Her hand went above her head and the lash descended, swishingly, upon the side of the horse. There was a jerk forward that sat her heavily down upon the seat. A sidewise twist, as the animal leaped ahead, almost threw her out of the sleigh. She gripped at the dashboard and managed to right herself. And then the sleigh went round a bend in the road.
The snow was piled on the left-hand side. The horse, urged into the first display of spirits that, probably, he had shown in years, bore to the left. The left runner shot into the air. Clancy picked herself out of a snow-drift on the right-hand side as the horse and sleigh careened round another turn.
For a moment, she was too bewildered to move. Then she heard behind her the curses of the two men. She heard them plunging along the heavy roadway, calling to each other to make haste.
She was not panicky. Before her was a narrow roadway, branching away from the main highway. Up it she ran, as swiftly as her heavily-shod feet--she wore overshoes that Mrs. Hebron had pressed upon her--could carry her over the rough track.
Round a corner she glimpsed lights. A house stood before her. She raced toward it, her pace slackening as a backward glance assured her that Garland and Carey must be pursuing the empty sleigh, for they certainly were not following her.
But the horse might stop at any moment. He was an aged animal, probably tired of his freedom already. Then the two men would turn, would find her tracks leading up this road. She refused to consider what might happen then. One thing only she knew--that she had justified herself by refusing to treat with them. It was an amazingly triumphant heart that she held within her bosom. She felt strangely proud of herself.

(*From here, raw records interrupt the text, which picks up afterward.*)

Definition step (b : t) : t :=
  let a := alg b in
  if bool_decide (interval_code a = None) then b else
  if is_paused a then b else
  let '(position, iterator1, frontier1, ended1) :=
    match iterator b with
    | value :: rest => (Some value, rest, next_search_frontier b, search_ended a)
    | [] =>
        (head (next_search_frontier b), tail (next_search_frontier b), [],
         if Nat.eqb (length (next_search_frontier b)) 0 then true else search_ended a)
    end in
  if negb ended1 then
    match position with
    | Some position =>
        let '(m, frontier2, final) :=
          expand push (the_maze a) frontier1 (final_searched_cell a) position in
        {| alg := {| the_maze := m; is_paused := is_paused a;
                     search_ended := match final with Some _ => true | None => ended1 end;
                     final_searched_cell := final;
                     interval_code := interval_code a |};
           next_search_frontier := frontier2; iterator := iterator1 |}
    | None => b  (* not reached: an exhausted iterator with an empty next
                    frontier sets [search_ended] just above *)
    end
  else
    {| alg := {| the_maze := the_maze a; is_paused := is_paused a;
                 search_ended := ended1;
                 final_searched_cell := final_searched_cell a;
                 interval_code := interval_code a |};
       next_search_frontier := frontier1; iterator := iterator1 |}.

(** The cell a call of [step] expands, if it expands one. *)
Definition expanding (b : t) : option Coordinate :=
  let a := alg b in
  if bool_decide (interval_code a = None) then None else
  if is_paused a then None else
  match iterator b with
  | value :: _ => if search_ended a then None else Some (coord value)
  | [] =>
      match next_search_frontier b with
      | value :: _ => if search_ended a then None else Some (coord value)
      | [] => None
      end
  end.
End BFS.

(** ** Greedy best-first search *)
Module GBFS.
Record priority_queue_element := { priority : number; cell : searched_cell }.

Record t := {
  alg : MazeSolvingAlgorithm;
  search_frontier : list priority_queue_element
}.

Definition new (paused : bool) (m : Maze) : t :=
  {| alg := new_algorithm paused m;
     search_frontier :=
       match start m, end_ m with
       | Some s, Some e =>
           [{| priority := euclidean_distance s e; cell := Build_searched_cell s None |}]
       | _, _ => []
       end |}.

Definition visualize (g : t) (code : Z) : t :=
  {| alg := visualize_algorithm (alg g) code; search_frontier := search_frontier g |}.

Definition started (m : Maze) : t := visualize (new true m) 1.

(** The body of the [FLOOR] branch after the cell is marked. *)
Definition enqueue (maze_end : Coordinate) (frontier : list priority_queue_element)
    (adjacent_position : Coordinate) (position : searched_cell)
    : list priority_queue_element :=
  let p := euclidean_distance adjacent_position maze_end in
  splice frontier (index_to_insert priority frontier p)
    {| priority := p; cell := Build_searched_cell adjacent_position (Some position) |}.

Definition step (g : t) : t :=
  let a := alg g in
  match end_ (the_maze a), interval_code a with
  | Some maze_end, Some _ =>
      if is_paused a then g else
      match search_frontier g with
      | [] => g
      | frontier_element :: rest =>
          let position := cell frontier_element in
          let '(m, frontier, final) :=
            expand (enqueue maze_end) (the_maze a) rest (final_searched_cell a) position in
          let ended1 := match final with Some _ => true | None => search_ended a end in
          let ended2 := if Nat.eqb (length frontier) 0 then true else ended1 in
          {| alg := {| the_maze := m; is_paused := is_paused a; search_ended := ended2;
                       final_searched_cell := final; interval_code := interval_code a |};
             search_frontier := frontier |}
      end
  | _, _ => g
  end.

Definition expanding (g : t) : option Coordinate :=
  let a := alg g in
  match end_ (the_maze a), interval_code a with
  | Some _, Some _ =>
      if is_paused a then None else
      match search_frontier g with
      | [] => None
      | frontier_element :: _ => Some (coord (cell frontier_element))
      end
  | _, _ => None
  end.
End GBFS.

(** ** A* *)
Module ASTAR.
Record priority_queue_length_element := {
  priority : number;
  cell : searched_cell;
  length : Z
}.

Record t := {
  alg : MazeSolvingAlgorithm;
  search_frontier : list priority_queue_length_element
}.

Definition new (paused : bool) (m : Maze) : t :=
  {| alg := new_algorithm paused m;
     search_frontier :=
       match start m, end_ m with
       | Some s, Some e =>
           [{| priority := euclidean_distance s e; cell := Build_searched_cell s None;
               length := 0 |}]
       | _, _ => []
       end |}.

Definition visualize (g : t) (code : Z) : t :=
  {| alg := visualize_algorithm (alg g) code; search_frontier := search_frontier g |}.

Definition started (m : Maze) : t := visualize (new true m) 1.

Definition astar_dist (m : Maze) (current_cell : priority_queue_length_element)
    (next_coord : Coordinate) : number :=
  match end_ m with
  | None => of_Z 0
  | Some maze_end =>
      SFadd prec emax (of_Z (length current_cell)) (euclidean_distance maze_end next_coord)
  end.

(** The body of the [FLOOR] branch after the cell is marked; [m] is only
    read for its [end] field, which no step changes. *)
Definition enqueue (m : Maze) (frontier_element : priority_queue_length_element)
    (frontier : list priority_queue_length_element)
    (adjacent_position : Coordinate) (position : searched_cell)
    : list priority_queue_length_element :=
  let p := astar_dist m frontier_element adjacent_position in
  splice frontier (index_to_insert priority frontier p)
    {| priority := p; cell := Build_searched_cell adjacent_position (Some position);
       length := length frontier_element + 1 |}.

Definition step (g : t) : t :=
  let a := alg g in
  match end_ (the_maze a), interval_code a with
  | Some _, Some _ =>
      if is_paused a then g else
      match search_frontier g with
      | [] => g
      | frontier_element :: rest =>
          let position := cell frontier_element in
          let '(m, frontier, final) :=
            expand (enqueue (the_maze a) frontier_element) (the_maze a) rest
                   (final_searched_cell a) position in
          let ended1 := match final with Some _ => true | None => search_ended a end in
          let ended2 := if Nat.eqb (List.length frontier) 0 then true else ended1 in
          {| alg := {| the_maze := m; is_paused := is_paused a; search_ended := ended2;
                       final_searched_cell := final; interval_code := interval_code a |};
             search_frontier := frontier |}
      end
  | _, _ => g
  end.

Definition expanding (g : t) : option Coordinate :=
  let a := alg g in
  match end_ (the_maze a), interval_code a with
  | Some _, Some _ =>
      if is_paused a then None else
      match search_frontier g with
      | [] => None
      | frontier_element :: _ => Some (coord (cell frontier_element))
      end
  | _, _ => None
  end.
End ASTAR.

(** ** Running a strategy *)

(** [n] timer ticks. *)
Definition iterate {A} (f : A -> A) (n : nat) (a : A) : A := Nat.iter n f a.

(** ** Predicates used in the statements *)

(** The cell matrix has [width] columns of [height] cells. *)
Definition well_formed (m : Maze) : Prop :=
  Z.of_nat (length (maze m)) = width m /\
  Forall (fun column => Z.of_nat (length column) = height m) (maze m).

Across a wide veranda she made her way. She rang a door-bell, visible under the veranda-light. She heard footsteps. Now she breathed easily. She was safe. Carey and Garland, even though they discovered her tracks, would hardly follow her into this house.
Then the door opened and she stood face to face with Sophie Carey.

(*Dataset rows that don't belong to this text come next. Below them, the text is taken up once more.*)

Definition safe_key_from_url (env : Env) (url : string) : outcome string :=
  match Urllib.urlparse env url with
  | Raise e => Raise e
  | Return parsed =>
      let host_path :=
        Str.replace "/" "_"
          (Str.strip "/" (Urllib.netloc parsed +:+ Urllib.path parsed)) in
      let host_path := if negb (Str.truthy host_path) then "root"%string else host_path in
      match str_encode url with
      | Raise e => Raise e
      | Return data =>
          let digest := Str.take 16 (SHA1.hexdigest data) in
          Return ("qr_codes/" +:+ host_path +:+ "_" +:+ digest +:+ ".png")
      end
  end.

Module QRRequest.
Record t : Type := { url : option string }.
End QRRequest.

Definition root : pyval :=
  VDict [("status", VStr "ok"); ("service", VStr "qr-generator");
         ("docs", VStr "/docs")]%string.

Definition env_check (env : Env) : pyval :=
  VDict [("AWS_ACCESS_KEY set", VBool (truthy (AWS_KEY env)));
         ("AWS_SECRET_KEY set", VBool (truthy (AWS_SECRET env)));
         ("AWS_REGION", VStr (AWS_REGION env));
         ("AWS_BUCKET_NAME", opt_val (AWS_BUCKET env))]%string.

Definition diag_body : bytes :=
  Str.encode_utf8 ("diag-ok" +:+ String (ascii_of_nat 10) EmptyString).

For a moment, neither of them spoke. Then Mrs. Carey held out her hand.
"Why, Miss Deane!" she gasped.
Perfunctorily Clancy took the extended fingers. She stepped inside.
"Lock the door!" she ordered.
Sophie Carey stared at her. Mechanically she obeyed. She stared at her guest.

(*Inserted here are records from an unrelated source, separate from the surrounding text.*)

(** * Payment gateway orchestration: selector, circuit breaker, retry and
      transaction service

    A shallow embedding of the Go packages [gateway], [utils], [services] and
    [db] (the in-memory store), followed by the properties proved about them.

    Conventions.
    - A Go [int] is a 64-bit two's-complement integer, held in [Z]; the only
      arithmetic the code performs on one ([nextTxID++]) has its wrap-around
      written out.  [time.Time] and [time.Duration] are [Z] (nanoseconds).
    - A Go [error] value is an [option error]: [None] is [nil].  A function
      returning [(T, error)] with exactly one of the two meaningful returns a
      [result T].
    - A Go [map] is a [gmap]; reading an absent key gives the zero value, as
      the code relies on ([healthStatus]).
    - Everything outside the process (the providers, the clock, the random
      source) lives in one external state of type [Ext] that provider
      operations transform and that [time.Now] reads. *)

From Stdlib Require Import ZArith Ascii String Permutation Sorted.
From stdpp Require Import base option gmap strings list sorting pretty.

Local Open Scope Z_scope.

(** ** Errors *)

Inductive error : Type :=
| ErrNoAvailableGateway            (* gateway.ErrNoAvailableGateway *)
| ErrNoRows                        (* sql.ErrNoRows *)
| ErrOpenState                     (* gobreaker.ErrOpenState *)
| ErrTooManyRequests               (* gobreaker.ErrTooManyRequests *)
| ErrSyntax                        (* strconv.ErrSyntax, inside a NumError *)
| ErrRange                         (* strconv.ErrRange, inside a NumError *)
| errors_New (msg : string)        (* errors.New(msg) *)
| fmt_Errorf (prefix : string) (wrapped : error)
                                   (* fmt.Errorf(prefix + ": %w", wrapped) *)
| fmt_Errorf_nil (prefix : string).
                                   (* the same call with a nil [wrapped] *)

Inductive result (A : Type) : Type :=
| Ok (a : A)
| Err (e : error).
Arguments Ok {A} a.
Arguments Err {A} e.

(** [err.Error()]: the message of an error value. *)
Fixpoint Error (e : error) : string :=
  match e with
  | ErrNoAvailableGateway => "no available gateway found"
  | ErrNoRows => "sql: no rows in result set"
  | ErrOpenState => "circuit breaker is open"
  | ErrTooManyRequests => "too many requests"
  | ErrSyntax => "invalid syntax"
  | ErrRange => "value out of range"
  | errors_New msg => msg
  | fmt_Errorf prefix e' => prefix +:+ ": " +:+ Error e'
  | fmt_Errorf_nil prefix => prefix +:+ ": %!w(<nil>)"
  end.

(** [fmt.Errorf(prefix + ": %w", err)] for an [err] that may be [nil]. *)
Definition Errorf (prefix : string) (err : option error) : error :=
  match err with
  | Some e => fmt_Errorf prefix e
  | None => fmt_Errorf_nil prefix
  end.

(** The chain [e, Unwrap(e), Unwrap(Unwrap(e)), ...]. *)
Fixpoint unwrap_chain (e : error) : list error :=
  e :: match e with
       | fmt_Errorf _ e' => unwrap_chain e'
       | _ => []
       end.

(** [errors.Is(e, target)] for the comparable sentinel errors used here. *)
Definition errors_Is (e target : error) : Prop := target ∈ unwrap_chain e.

(** ** Integers and their decimal form *)

Definition wrap_int (z : Z) : Z := (z + 2 ^ 63) `mod` 2 ^ 64 - 2 ^ 63.
Definition wrap_uint32 (z : Z) : Z := z `mod` 2 ^ 32.
Definition wrap_uint64 (z : Z) : Z := z `mod` 2 ^ 64.

(** [fmt.Sprintf("%d", n)] and [strconv.Itoa]. *)
Definition Sprintf_d (n : Z) : string := pretty n.

Definition is_digit (c : ascii) : bool :=
  let n := N_of_ascii c in ((48 <=? n) && (n <=? 57))%N.

Definition digit_value (c : ascii) : Z := Z.of_N (N_of_ascii c) - 48.

Fixpoint all_digits (s : string) : bool :=
  match s with
  | EmptyString => true
  | String c s' => is_digit c && all_digits s'
  end.

Fixpoint digits_value (acc : Z) (s : string) : Z :=
  match s with
  | EmptyString => acc
  | String c s' => digits_value (acc * 10 + digit_value c) s'
  end.

(** Splits an optional leading sign off: [(negative, rest)]. *)
Definition split_sign (s : string) : bool * string :=
  match s with
  | String c s' =>
      if Ascii.eqb c "-" then (true, s')
      else if Ascii.eqb c "+" then (false, s')
      else (false, s)
  | EmptyString => (false, s)
  end.

(** [strconv.Atoi]: an optional sign followed by one or more decimal digits.
    A syntax error yields [0]; a value outside [int] yields the nearest bound
    together with a range error. *)
Definition Atoi (s : string) : Z * option error :=
  let '(neg, body) := split_sign s in
  match body with
  | EmptyString => (0, Some ErrSyntax)
  | _ =>
      if all_digits body then
        let un := digits_value 0 body in
        if negb neg && (2 ^ 63 <=? un) then (2 ^ 63 - 1, Some ErrRange)
        else if neg && (2 ^ 63 <? un) then (- 2 ^ 63, Some ErrRange)
        else (if neg then - un else un, None)
      else (0, Some ErrSyntax)
  end.


(** ** package models *)

Definition Time := Z.
Definition float64 := Z.   (* the IEEE-754 bit pattern; never computed on *)

Record User := {
  u_ID : Z;
  u_Username : string;
  u_Email : string;
  u_CountryID : Z;
  u_CreatedAt : Time;
  u_UpdatedAt : Time }.

Record GatewayPriority := {
  gw_GatewayID : Z;
  gw_Name : string;
  gw_Priority : Z;
  gw_Format : string }.

Record Transaction := {
  tx_ID : Z;
  tx_Amount : float64;
  tx_Currency : string;
  tx_Type : string;
  tx_Status : string;
  tx_UserID : Z;
  tx_GatewayID : Z;
  tx_CountryID : Z;
  tx_ReferenceID : string;
  tx_ErrorMessage : string;
  tx_CreatedAt : Time;
  tx_UpdatedAt : Time }.

Record TransactionRequest := {
  req_UserID : Z;
  req_Amount : float64;
  req_Currency : string }.

Record TransactionResponse := {
  resp_Status : string;
  resp_TransactionID : Z;
  resp_Message : string;
  resp_RedirectURL : string }.

Record CallbackData := {
  cb_TransactionID : Z;
  cb_Status : string;
  cb_Message : string;
  cb_ReferenceID : string;
  cb_GatewayID : string;
  cb_Timestamp : string }.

"Why--why--what's wrong?" she demanded. Her voice shook, and her eyes were frightened.
Clancy's eyes clouded. She wanted to weep. Not because of any danger that had menaced her--that might still menace her--not because of any physical reaction. But Sophie Carey had befriended her, and Sophie Carey was in the shadow of disgrace. And she, Clancy Deane, _must_ tell the authorities.
"Your husband----" she began.
Mrs. Carey's face hardened. Into her eyes came a flame.
"He--he's dared to----"
There was a step on the veranda outside. Before Clancy could interfere, Sophie had strode by her and thrown open the door. Through the entrance came Carey, his bloodshot eyes roving. In his hand he held a revolver.
XXXI
Until she died, Clancy would hold vividly, in memory, the recollection of this scene. Just beyond the threshold Carey stopped. His wife, wild-eyed, leaned against the door which she had closed, her hand still on the knob.
For a full minute, there was silence. Clancy forgot her own danger. She was looking upon the most dramatic thing in life, the casting-off by a woman of a man whom she had loved, because she has found him unworthy.
Not that Sophie Carey, just now--or later on, for that matter--stooped to any melodramatic utterance. But her eyes were as expressive as spoken sentences. Into them first crept fear--a fear that was different from the alarm that she had shown when Clancy had mentioned her husband. But the fear vanished, was banished by the fulness of her contempt. Her eyes, that had been wide, now narrowed, hardened, seemed to emit sparks of ice.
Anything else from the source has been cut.